O mais cômico era o modo de como eu ficava impaciente com espera. Nunca consegui, de fato, esperar verdadeiramente por algo, com exceção para uma coisa que vocês já estão cansados de saber. Por ela, eu esperaria a vida inteira.
Nunca conseguia esperar por algo, se fosse quieto, sentado, calmo. Sentado naquele banco, um porta-anel que mantia em segredo duas alianças que mudaria a vida de três pessoas, uma mãe que mais parecia uma amiga da mesma idade, balançando os cabelos curtos constantemente, eu batia o pé num ritmo irritante. Roía as unhas constantemente, desenredando as questões curiosas que apareciam no grande telão preto às minhas costas.
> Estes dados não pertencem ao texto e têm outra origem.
(** C24.  A counter value survives the transfer: for every [ccnt_t] value,
    [get_result] on the message [send_result] leaves in the registers
    returns it, with one message register where [ccnt_t] is a word and with
    two, most significant first, on the 32-bit targets with a 64-bit counter. *)
Theorem send_get_roundtrip mrs result :
  in_word ccnt_bits result → 2 <= Z.of_nat (length mrs) →
  ∃ mrs' len, send_result mrs result = Ok (mrs', len) ∧ get_result mrs' len = Ok result.
Proof.
  intros Hr Hl. destruct mrs as [|m0 [|m1 mrs]]; cbn in Hl; [lia..|].
  destruct (send_result_words m0 m1 mrs result) as [rest ->].
  eexists _, _. split; [done|]. by apply get_result_words.
Qed.
End transfer.

(** A 64-bit counter value over 32-bit message registers. *)
Lemma send_get_roundtrip_witness :
  ∃ mrs' len, @send_result ia32 [0; 0; 0; 0] 81985529216486895 = Ok (mrs', len) ∧
    @get_result ia32 mrs' len = Ok 81985529216486895.
Proof. apply (@send_get_roundtrip ia32); [split; by vm_compute|by vm_compute]. Defined.
End Transfer.

(** ** Stability of an array of measurements *)
Module Stable.
(** [results_stable(array, size)] *)
Fixpoint stable_from (array : list Z) (i : Z) (fuel : nat) : outcome bool :=
  match fuel with
  | O => Ok true
  | S fuel =>
      x ← defined (aget array i);
      y ← defined (aget array (i - 1));
      if x =? y then stable_from array (i + 1) fuel else Ok false
  end.
Definition results_stable (array : list Z) (size : Z) : outcome bool :=
  stable_from array 1 (Z.to_nat (size - 1)).

Lemma stable_from_spec array i fuel :
  1 <= i → i + Z.of_nat fuel <= Z.of_nat (length array) →
  ∃ b, stable_from array i fuel = Ok b ∧
    (b = true ↔ ∀ j, i <= j < i + Z.of_nat fuel → aget array j = aget array (j - 1)).
Proof.
  revert i. induction fuel as [|fuel IH]; intros i Hi Hlen; simpl.
  - exists true. split; [done|]. split; [lia|done].
  - destruct (aget_Some array i) as (x & Hx & _); [lia|].
    destruct (aget_Some array (i - 1)) as (y & Hy & _); [lia|].
    rewrite Hx, Hy; simpl. destruct (Z.eqb_spec x y) as [->|Hne].
    + destruct (IH (i + 1)) as (b & Hb & Hspec); [lia..|].
      exists b. split; [done|]. rewrite Hspec. split; intros Hall j Hj.
      * destruct (decide (j = i)) as [->|]; [by rewrite Hx, Hy|]. apply Hall. lia.
      * apply Hall. lia.
    + exists false. split; [done|]. split; [done|]. intros Hall.
      exfalso. apply Hne. specialize (Hall i ltac:(lia)). congruence.
Qed.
Ia ao bebedouro, brincando com a água gelada demais para o tempo lá fora, bebendo litros até minha bexiga implorar pelo mictório. Incrivelmente, quando voltava, minha mãe estava ali, imóvel, com a paciência que a profissão e a experiência lhe oferecera, em porções generosas. Ela fitava ora fitava o vazio, ora me olhava por inteiro, ora mexia em seu celular multifuncional.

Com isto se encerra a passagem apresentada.